Task statement:
I would like every record below transcribed exactly as it is.

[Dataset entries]
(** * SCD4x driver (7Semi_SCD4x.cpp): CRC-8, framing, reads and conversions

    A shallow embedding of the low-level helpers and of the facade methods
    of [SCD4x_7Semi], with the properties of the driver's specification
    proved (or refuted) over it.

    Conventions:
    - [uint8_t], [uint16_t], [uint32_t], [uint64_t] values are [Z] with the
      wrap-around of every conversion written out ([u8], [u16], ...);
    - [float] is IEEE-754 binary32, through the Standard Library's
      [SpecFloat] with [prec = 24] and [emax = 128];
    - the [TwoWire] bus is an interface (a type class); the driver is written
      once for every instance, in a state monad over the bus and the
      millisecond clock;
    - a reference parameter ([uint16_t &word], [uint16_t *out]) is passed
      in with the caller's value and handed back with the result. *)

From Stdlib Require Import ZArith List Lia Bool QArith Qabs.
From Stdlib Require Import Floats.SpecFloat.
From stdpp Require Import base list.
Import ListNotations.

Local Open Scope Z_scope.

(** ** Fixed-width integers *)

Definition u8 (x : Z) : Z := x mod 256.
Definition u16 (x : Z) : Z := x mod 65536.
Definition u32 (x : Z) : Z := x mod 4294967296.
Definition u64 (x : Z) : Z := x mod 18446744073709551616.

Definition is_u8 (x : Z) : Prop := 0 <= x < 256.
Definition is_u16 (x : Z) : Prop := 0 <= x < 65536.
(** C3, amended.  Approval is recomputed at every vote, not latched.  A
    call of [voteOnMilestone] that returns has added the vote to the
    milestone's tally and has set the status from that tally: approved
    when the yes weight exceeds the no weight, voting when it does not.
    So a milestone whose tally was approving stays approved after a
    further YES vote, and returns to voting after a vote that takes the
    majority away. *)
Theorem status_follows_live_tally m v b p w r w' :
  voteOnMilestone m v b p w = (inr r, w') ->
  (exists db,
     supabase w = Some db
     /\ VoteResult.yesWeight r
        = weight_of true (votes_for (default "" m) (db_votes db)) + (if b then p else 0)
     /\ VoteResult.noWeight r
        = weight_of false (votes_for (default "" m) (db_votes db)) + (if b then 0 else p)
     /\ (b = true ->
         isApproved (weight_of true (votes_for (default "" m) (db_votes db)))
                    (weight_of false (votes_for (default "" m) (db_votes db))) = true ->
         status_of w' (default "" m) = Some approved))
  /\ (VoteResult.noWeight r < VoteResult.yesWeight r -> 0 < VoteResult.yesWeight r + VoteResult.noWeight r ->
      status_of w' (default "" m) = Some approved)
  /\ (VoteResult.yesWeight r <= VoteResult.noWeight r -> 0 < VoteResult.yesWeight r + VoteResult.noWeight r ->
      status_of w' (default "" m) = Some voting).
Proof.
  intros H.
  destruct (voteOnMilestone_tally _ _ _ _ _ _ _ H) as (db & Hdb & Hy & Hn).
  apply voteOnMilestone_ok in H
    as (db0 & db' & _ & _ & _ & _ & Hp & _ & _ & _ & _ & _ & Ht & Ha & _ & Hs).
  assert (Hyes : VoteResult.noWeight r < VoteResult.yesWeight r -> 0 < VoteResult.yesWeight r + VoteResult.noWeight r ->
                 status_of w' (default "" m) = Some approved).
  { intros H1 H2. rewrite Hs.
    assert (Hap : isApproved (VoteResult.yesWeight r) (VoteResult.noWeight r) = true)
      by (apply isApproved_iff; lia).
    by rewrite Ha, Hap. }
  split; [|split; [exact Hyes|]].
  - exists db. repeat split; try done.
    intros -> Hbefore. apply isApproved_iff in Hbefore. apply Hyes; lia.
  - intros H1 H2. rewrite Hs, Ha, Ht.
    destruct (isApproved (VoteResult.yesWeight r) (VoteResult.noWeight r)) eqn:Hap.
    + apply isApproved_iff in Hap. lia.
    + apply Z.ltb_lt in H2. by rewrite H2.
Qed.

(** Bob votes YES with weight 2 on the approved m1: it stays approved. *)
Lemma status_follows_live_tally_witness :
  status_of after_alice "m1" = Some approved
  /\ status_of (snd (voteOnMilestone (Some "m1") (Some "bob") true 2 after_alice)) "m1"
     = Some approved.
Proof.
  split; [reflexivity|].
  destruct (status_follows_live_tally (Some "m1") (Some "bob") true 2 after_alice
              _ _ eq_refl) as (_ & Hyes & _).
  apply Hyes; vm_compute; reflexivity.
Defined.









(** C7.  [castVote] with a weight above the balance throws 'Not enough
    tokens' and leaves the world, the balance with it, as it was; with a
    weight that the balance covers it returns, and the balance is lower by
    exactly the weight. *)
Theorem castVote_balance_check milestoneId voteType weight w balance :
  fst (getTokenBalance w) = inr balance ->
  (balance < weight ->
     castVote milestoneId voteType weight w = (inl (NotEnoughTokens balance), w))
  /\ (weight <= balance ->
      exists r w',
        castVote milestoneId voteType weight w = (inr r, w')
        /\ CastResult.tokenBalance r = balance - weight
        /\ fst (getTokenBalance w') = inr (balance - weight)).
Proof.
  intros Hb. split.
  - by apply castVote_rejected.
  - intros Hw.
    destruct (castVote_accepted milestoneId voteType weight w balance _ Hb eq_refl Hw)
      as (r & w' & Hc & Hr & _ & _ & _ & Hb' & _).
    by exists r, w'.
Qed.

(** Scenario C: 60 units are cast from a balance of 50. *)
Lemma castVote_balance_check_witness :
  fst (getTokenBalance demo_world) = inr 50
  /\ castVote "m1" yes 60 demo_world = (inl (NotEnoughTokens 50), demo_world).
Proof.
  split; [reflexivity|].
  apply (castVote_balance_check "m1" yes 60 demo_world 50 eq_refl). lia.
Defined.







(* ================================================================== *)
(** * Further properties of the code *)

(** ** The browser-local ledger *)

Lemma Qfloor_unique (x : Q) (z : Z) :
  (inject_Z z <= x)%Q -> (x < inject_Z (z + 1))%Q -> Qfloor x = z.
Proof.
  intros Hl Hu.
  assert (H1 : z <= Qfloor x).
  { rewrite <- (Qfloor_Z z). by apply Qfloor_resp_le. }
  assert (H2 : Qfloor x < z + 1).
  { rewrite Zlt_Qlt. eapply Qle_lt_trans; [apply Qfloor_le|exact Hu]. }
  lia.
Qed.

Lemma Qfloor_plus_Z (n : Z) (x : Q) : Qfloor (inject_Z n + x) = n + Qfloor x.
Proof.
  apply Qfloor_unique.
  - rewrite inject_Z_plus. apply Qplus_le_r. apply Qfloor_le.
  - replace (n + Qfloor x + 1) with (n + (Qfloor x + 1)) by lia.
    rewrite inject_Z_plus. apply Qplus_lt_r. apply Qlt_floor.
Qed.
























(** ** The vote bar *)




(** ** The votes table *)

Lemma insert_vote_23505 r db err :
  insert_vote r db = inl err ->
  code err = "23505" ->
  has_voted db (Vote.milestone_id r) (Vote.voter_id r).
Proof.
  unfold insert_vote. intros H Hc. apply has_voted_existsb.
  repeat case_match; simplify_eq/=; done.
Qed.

Response to this task:
(** * SCD4x driver (7Semi_SCD4x.cpp): CRC-8, framing, reads and conversions

    A shallow embedding of the low-level helpers and of the facade methods
    of [SCD4x_7Semi], with the properties of the driver's specification
    proved (or refuted) over it.

    Conventions:
    - [uint8_t], [uint16_t], [uint32_t], [uint64_t] values are [Z] with the
      wrap-around of every conversion written out ([u8], [u16], ...);
    - [float] is IEEE-754 binary32, through the Standard Library's
      [SpecFloat] with [prec = 24] and [emax = 128];
    - the [TwoWire] bus is an interface (a type class); the driver is written
      once for every instance, in a state monad over the bus and the
      millisecond clock;
    - a reference parameter ([uint16_t &word], [uint16_t *out]) is passed
      in with the caller's value and handed back with the result. *)

From Stdlib Require Import ZArith List Lia Bool QArith Qabs.
From Stdlib Require Import Floats.SpecFloat.
From stdpp Require Import base list.
Import ListNotations.

Local Open Scope Z_scope.

(** ** Fixed-width integers *)

Definition u8 (x : Z) : Z := x mod 256.
Definition u16 (x : Z) : Z := x mod 65536.
Definition u32 (x : Z) : Z := x mod 4294967296.
Definition u64 (x : Z) : Z := x mod 18446744073709551616.

Definition is_u8 (x : Z) : Prop := 0 <= x < 256.
Definition is_u16 (x : Z) : Prop := 0 <= x < 65536.
(** C3, amended.  Approval is recomputed at every vote, not latched.  A
    call of [voteOnMilestone] that returns has added the vote to the
    milestone's tally and has set the status from that tally: approved
    when the yes weight exceeds the no weight, voting when it does not.
    So a milestone whose tally was approving stays approved after a
    further YES vote, and returns to voting after a vote that takes the
    majority away. *)
Theorem status_follows_live_tally m v b p w r w' :
  voteOnMilestone m v b p w = (inr r, w') ->
  (exists db,
     supabase w = Some db
     /\ VoteResult.yesWeight r
        = weight_of true (votes_for (default "" m) (db_votes db)) + (if b then p else 0)
     /\ VoteResult.noWeight r
        = weight_of false (votes_for (default "" m) (db_votes db)) + (if b then 0 else p)
     /\ (b = true ->
         isApproved (weight_of true (votes_for (default "" m) (db_votes db)))
                    (weight_of false (votes_for (default "" m) (db_votes db))) = true ->
         status_of w' (default "" m) = Some approved))
  /\ (VoteResult.noWeight r < VoteResult.yesWeight r -> 0 < VoteResult.yesWeight r + VoteResult.noWeight r ->
      status_of w' (default "" m) = Some approved)
  /\ (VoteResult.yesWeight r <= VoteResult.noWeight r -> 0 < VoteResult.yesWeight r + VoteResult.noWeight r ->
      status_of w' (default "" m) = Some voting).
Proof.
  intros H.
  destruct (voteOnMilestone_tally _ _ _ _ _ _ _ H) as (db & Hdb & Hy & Hn).
  apply voteOnMilestone_ok in H
    as (db0 & db' & _ & _ & _ & _ & Hp & _ & _ & _ & _ & _ & Ht & Ha & _ & Hs).
  assert (Hyes : VoteResult.noWeight r < VoteResult.yesWeight r -> 0 < VoteResult.yesWeight r + VoteResult.noWeight r ->
                 status_of w' (default "" m) = Some approved).
  { intros H1 H2. rewrite Hs.
    assert (Hap : isApproved (VoteResult.yesWeight r) (VoteResult.noWeight r) = true)
      by (apply isApproved_iff; lia).
    by rewrite Ha, Hap. }
  split; [|split; [exact Hyes|]].
  - exists db. repeat split; try done.
    intros -> Hbefore. apply isApproved_iff in Hbefore. apply Hyes; lia.
  - intros H1 H2. rewrite Hs, Ha, Ht.
    destruct (isApproved (VoteResult.yesWeight r) (VoteResult.noWeight r)) eqn:Hap.
    + apply isApproved_iff in Hap. lia.
    + apply Z.ltb_lt in H2. by rewrite H2.
Qed.

(** Bob votes YES with weight 2 on the approved m1: it stays approved. *)
Lemma status_follows_live_tally_witness :
  status_of after_alice "m1" = Some approved
  /\ status_of (snd (voteOnMilestone (Some "m1") (Some "bob") true 2 after_alice)) "m1"
     = Some approved.
Proof.
  split; [reflexivity|].
  destruct (status_follows_live_tally (Some "m1") (Some "bob") true 2 after_alice
              _ _ eq_refl) as (_ & Hyes & _).
  apply Hyes; vm_compute; reflexivity.
Defined.









(** C7.  [castVote] with a weight above the balance throws 'Not enough
    tokens' and leaves the world, the balance with it, as it was; with a
    weight that the balance covers it returns, and the balance is lower by
    exactly the weight. *)
Theorem castVote_balance_check milestoneId voteType weight w balance :
  fst (getTokenBalance w) = inr balance ->
  (balance < weight ->
     castVote milestoneId voteType weight w = (inl (NotEnoughTokens balance), w))
  /\ (weight <= balance ->
      exists r w',
        castVote milestoneId voteType weight w = (inr r, w')
        /\ CastResult.tokenBalance r = balance - weight
        /\ fst (getTokenBalance w') = inr (balance - weight)).
Proof.
  intros Hb. split.
  - by apply castVote_rejected.
  - intros Hw.
    destruct (castVote_accepted milestoneId voteType weight w balance _ Hb eq_refl Hw)
      as (r & w' & Hc & Hr & _ & _ & _ & Hb' & _).
    by exists r, w'.
Qed.

(** Scenario C: 60 units are cast from a balance of 50. *)
Lemma castVote_balance_check_witness :
  fst (getTokenBalance demo_world) = inr 50
  /\ castVote "m1" yes 60 demo_world = (inl (NotEnoughTokens 50), demo_world).
Proof.
  split; [reflexivity|].
  apply (castVote_balance_check "m1" yes 60 demo_world 50 eq_refl). lia.
Defined.







(* ================================================================== *)
(** * Further properties of the code *)

(** ** The browser-local ledger *)

Lemma Qfloor_unique (x : Q) (z : Z) :
  (inject_Z z <= x)%Q -> (x < inject_Z (z + 1))%Q -> Qfloor x = z.
Proof.
  intros Hl Hu.
  assert (H1 : z <= Qfloor x).
  { rewrite <- (Qfloor_Z z). by apply Qfloor_resp_le. }
  assert (H2 : Qfloor x < z + 1).
  { rewrite Zlt_Qlt. eapply Qle_lt_trans; [apply Qfloor_le|exact Hu]. }
  lia.
Qed.

Lemma Qfloor_plus_Z (n : Z) (x : Q) : Qfloor (inject_Z n + x) = n + Qfloor x.
Proof.
  apply Qfloor_unique.
  - rewrite inject_Z_plus. apply Qplus_le_r. apply Qfloor_le.
  - replace (n + Qfloor x + 1) with (n + (Qfloor x + 1)) by lia.
    rewrite inject_Z_plus. apply Qplus_lt_r. apply Qlt_floor.
Qed.
























(** ** The vote bar *)




(** ** The votes table *)

Lemma insert_vote_23505 r db err :
  insert_vote r db = inl err ->
  code err = "23505" ->
  has_voted db (Vote.milestone_id r) (Vote.voter_id r).
Proof.
  unfold insert_vote. intros H Hc. apply has_voted_existsb.
  repeat case_match; simplify_eq/=; done.
Qed.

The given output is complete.